Çalışmayan ve iş arayan adayın uzak bir lokasyonda çalıştığı veya ikamet ettiği durumlar haricinde, hali hazırda çalışan ve iş değiştirme düşüncesi bulunan adayların da mevcut iş yerinden izin almak zorunda, iş arama fikrini etrafındaki kişilerle paylaşmak zorunda kalmaması online görüşmelerin görünmeyen avantajı olarak karşımıza çıktı.

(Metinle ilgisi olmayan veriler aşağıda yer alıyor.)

Lemma capture_lane_ok :
  lane capture_start
    (summarize_capture_formation_locked from_str to_vec_len to_string SYSTEM_PROMPT
       WORKFLOW_CONTINUITY_RULE SETTLED_EVIDENCE_RULE config env) capture_returned.
Proof.
  unfold summarize_capture_formation_locked.
  eapply follows_bind with (mid := fun claim s' => s' = c_hold capture_start claim).
  { apply follows_try, follows_call; intros [claim|e]; eexists; (split; [by apply c_claim |]); [done |].
    by left. }
  intros [claim|] s ->; [| apply follows_done; by left].
  eapply follows_bind with (mid := fun rows s' => s' = c_read (c_hold capture_start (Some claim)) rows).
  { eapply follows_or_release with (mid := fun r s' => s' = match r with
        | Ok rows => c_read (c_hold capture_start (Some claim)) rows
        | Err _ => c_hold capture_start (Some claim) end).
    - step_with ltac:(by apply c_evidence).
    - by intros rows s' ->.
    - intros e s' ->; by apply release_capture_then. }
  intros [us ss] s ->; destruct (is_empty us && is_empty ss) eqn:none.
  - apply andb_true_iff in none as [-> %is_empty_true -> %is_empty_true].
    eapply follows_bind; [apply settle_page_ok; [done | done |] |].
    + exists [], []; split; [done |]; left; split; [by intros _ _ | auto].
    + intros ids s hs; apply follows_done; by left.
  - apply summarize_page_ok; [| done].
    apply andb_false_iff in none as [E | E]; apply is_empty_false in E; auto.
Qed.
End CaptureProofs.

(** ** Properties of the two lanes *)

(** Whatever the store, the provider and the clock answer, the forward
    lane follows the protocol [wstep]: it claims a window only after reading
    its evidence; each of at most two provider calls, the second only a repair,
    is made under the claim after a budget reservation and a source
    authorisation of its own; the cursor moves at most once, over an empty
    window only when no recoverable media is left in it, otherwise to the last
    evidence read, or to the end of the window when complete evidence formed
    nothing; nothing published from a live tail never moves it.  However the
    lane ends, it holds no claim. *)
Theorem forward_lane_protocol `{Unicode} `{DebugTables} from_str to_string SYSTEM_PROMPT
    WORKFLOW_CONTINUITY_RULE SETTLED_EVIDENCE_RULE config env mode h :
  exists calls s,
    snd (summarize_forward from_str to_string SYSTEM_PROMPT WORKFLOW_CONTINUITY_RULE
           SETTLED_EVIDENCE_RULE config env mode h) = h ++ calls
    /\ steps (wstep mode) (start_state mode) calls s /\ held s = None.
Proof.
  destruct (summarize_forward_ok from_str to_string SYSTEM_PROMPT WORKFLOW_CONTINUITY_RULE
              SETTLED_EVIDENCE_RULE config env mode h) as (calls & s & E & st & fr).
  exists calls, s; split_and!; [done | done |]; by destruct (fst _).
Qed.

(** C38: whatever the store and the provider answer, the exact-session lane
    follows the protocol [cstep]: the provider is asked at most once, never
    for a page with a staged response, only for the authorised request with
    its budget reserved; a settlement accounts for every row of the page, as
    episodes that own each row once or as an explicit no-memory response that
    a crash would replay, and is conservative only when the attempt can never
    be sent again; a fresh attempt is allowed only after a proven unbilled
    one.  The claim it takes it settles, or asks the store to release, but for
    three failures that leave it to its lease: before asking the provider, a
    request that does not serialise or a malformed attempt identity, and after
    it, an answer the store would not take ([capture_returned]); and but for a
    panic, which can only come of rendering the page, before the provider is
    asked ([capture_panicked]). *)
Theorem capture_lane_protocol `{Unicode} `{DebugTables} from_str to_vec_len to_string SYSTEM_PROMPT
    WORKFLOW_CONTINUITY_RULE SETTLED_EVIDENCE_RULE config env h :
  let run := summarize_capture_formation_locked from_str to_vec_len to_string SYSTEM_PROMPT
               WORKFLOW_CONTINUITY_RULE SETTLED_EVIDENCE_RULE config env h in
  exists calls s,
    run.2 = h ++ calls /\ steps (cstep from_str) capture_start calls s
    /\ match run.1 with
       | Continue r | Return r => capture_returned r s
       | Panicked => capture_panicked s
       end.
Proof.
  intros run.
  destruct (capture_lane_ok from_str to_vec_len to_string SYSTEM_PROMPT WORKFLOW_CONTINUITY_RULE
              SETTLED_EVIDENCE_RULE config env h) as (calls & s & E & st & ret).
  exists calls, s; split_and!; [done | done |]; unfold run; by destruct (fst _).
Qed.

(** ** Runs *)

#[local] Existing Instance ascii_unicode.
#[local] Existing Instance ascii_debug.

(** A store with one row of evidence and a provider that returns [response]. *)
Definition sample_env (response : str) : Env := {|
  now := fun _ => ms (lit "2026-07-05T12:00:00.000Z");
  newest_recording_locale := fun _ => Ok None;
  reserve := fun _ => Ok true;
  claim_capture_formation := fun _ => Ok None;
  capture_formation_evidence := fun _ => Err NotFound;
  authorize_capture_formation_egress := fun _ => Err NotFound;
  generate_with_persisted_attempt := fun _ => Err (before_egress NotFound);
  stage_capture_formation_response := fun _ => Err NotFound;
  settle_capture_formation := fun _ => Err NotFound;
  summarized_until := fun _ => Ok (Some (lit "2026-07-05T09:59:00.000Z"));
  summary_evidence := fun _ => Ok ([sample_speech], sample_frames);
  span_has_recoverable_media := fun _ => Ok false;
  set_summarized_until := fun _ => Ok tt;
  tail_is_settled := fun _ => Ok true;
  open_episodes := fun _ => Ok ([], [sample_speech]);
  claim_summary_window := fun _ =>
    Ok (Some {| w_account_id := lit "a"; w_from := lit "f"; w_to := lit "t"; w_claim_token := lit "c" |});
  authorize_summary_window_egress := fun _ => Ok tt;
  generate := fun _ => Ok {| generated_text := response; generation_event_id := lit "e" |};
  settle_summary_window := fun _ => Ok [1]
|}.

Definition sample_config : VertexConfig :=
  {| cfg_project := lit "p"; cfg_location := lit "l"; cfg_model := lit "m" |}.

(** The whole forward lane, from the read of the cursor to the embedding. *)
Definition sample_run (parsed : Value) : outcome (res Value) (res Value) * list Event :=
  summarize_user_window (fun _ => Some parsed) (fun _ => Some 0) (fun _ => lit "error") [] [] []
    sample_config (sample_env (lit "{}")) Scheduled [].

Example settled_window_forms_an_episode :
  fst (sample_run good_response)
  = Continue (Ok (object [("episodes", of_Z 1); ("dropped", of_Z 0);
                          ("to", VString (lit "2026-07-05T10:00:40.000Z"))]%string)).
Proof. vm_compute; reflexivity. Qed.

Example zero_result_passes_the_settled_window :
  fst (sample_run (object [("episodes", VArray [])]%string))
  = Continue (Ok (object [("episodes", of_Z 1); ("dropped", of_Z 0);
                          ("to", VString (lit "2026-07-05T11:55:00.000Z"))]%string)).
Proof. vm_compute; reflexivity. Qed.

(** ** The recurring sweep *)

Definition should_cross_proven_empty_window (value : Value) : bool :=
  bool_decide ((get (lit "reason") value ≫= as_str) = Some (lit "no_new_records")).

Definition MAX_WINDOW_FAILURES : Z := 3.

(** What the sweep does after one pass over the user. *)
Inductive SweepAction := NextWindow | StopUser | SkipPast (window_to : str).

(** The user's entry in the failure table: the failing window and how often
    it failed in a row. *)
Definition count_failure (entry : option (str * Z)) (window_to : str) : str * Z :=
  let '(window, failures) := default (window_to, 0) entry in
  if str_eqb window window_to then (window, failures + 1) else (window_to, 1).

(** The [match] over one result of [summarize_user]. *)
Definition sweep_result (entry : option (str * Z)) (result : res Value) : option (str * Z) * SweepAction :=
  match result with
  | Err _ => (entry, StopUser)
  | Ok v =>
    if should_cross_proven_empty_window v then (None, NextWindow)
    else if bool_decide (is_Some (get (lit "to") v)) then (None, StopUser)
    else if bool_decide (is_Some (get (lit "error") v)) then
      match get (lit "window_to") v ≫= as_str with
      | None => (entry, StopUser)
      | Some window_to =>
        let counted := count_failure entry window_to in
        if counted.2 <? MAX_WINDOW_FAILURES then (Some counted, StopUser) else (None, SkipPast window_to)
      end
    else (entry, StopUser)
  end.

(** The loop over at most [SPARSE_LOOKBACK_MAX_WINDOWS] windows; [pass] is the
    result of the n-th pass, and the skip of a stuck window ends it too. *)
Fixpoint sweep_user (fuel : nat) (pass : nat -> res Value) (entry : option (str * Z)) (n : nat) :
  option (str * Z) * option str * nat :=
  match fuel with
  | O => (entry, None, n)
  | S fuel =>
    match sweep_result entry (pass n) with
    | (entry, NextWindow) => sweep_user fuel pass entry (S n)
    | (entry, StopUser) => (entry, None, S n)
    | (entry, SkipPast window_to) => (entry, Some window_to, S n)
    end
  end.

Kurumlar rekabette üstün çıkmak için gereken gücün; yetenekli ekipleri bulmaktan, kuruma dahil etmekten, tutundurmaktan, mevcut yetenekli ekip ile birlikte uyumlu çalışmasını sağlamaktan geçtiği gerçeği ile yüzleşince online mülakatlar yetenek arayışında lokasyondan bağımsız hareket etmeyi de destekledi.
Online mülakat teknikleri, modelleri, platformları birçok workshop ve webinarın konusu oldu ve kurumların dijital platform yaratma ihtiyaçlarını arttırdı. Robotik sistemler mülakat süreçlerinin belli bir kısmında yer alır hale geldi. Robotik sistemlerin insan kaynaklarının birçok operasyonu noktasında iş birimlerini desteklese de insan odaklı düşünülmemiş ise yetenekli bir adayı nasıl etkileyeceği tartışıldı. Tüm bunlar olurken yakın geçmişte iş hayatına adım atan Z kuşağı da iş dünyasına dair tüm kuralları baştan yazmak isteğini hiç gizlemedi.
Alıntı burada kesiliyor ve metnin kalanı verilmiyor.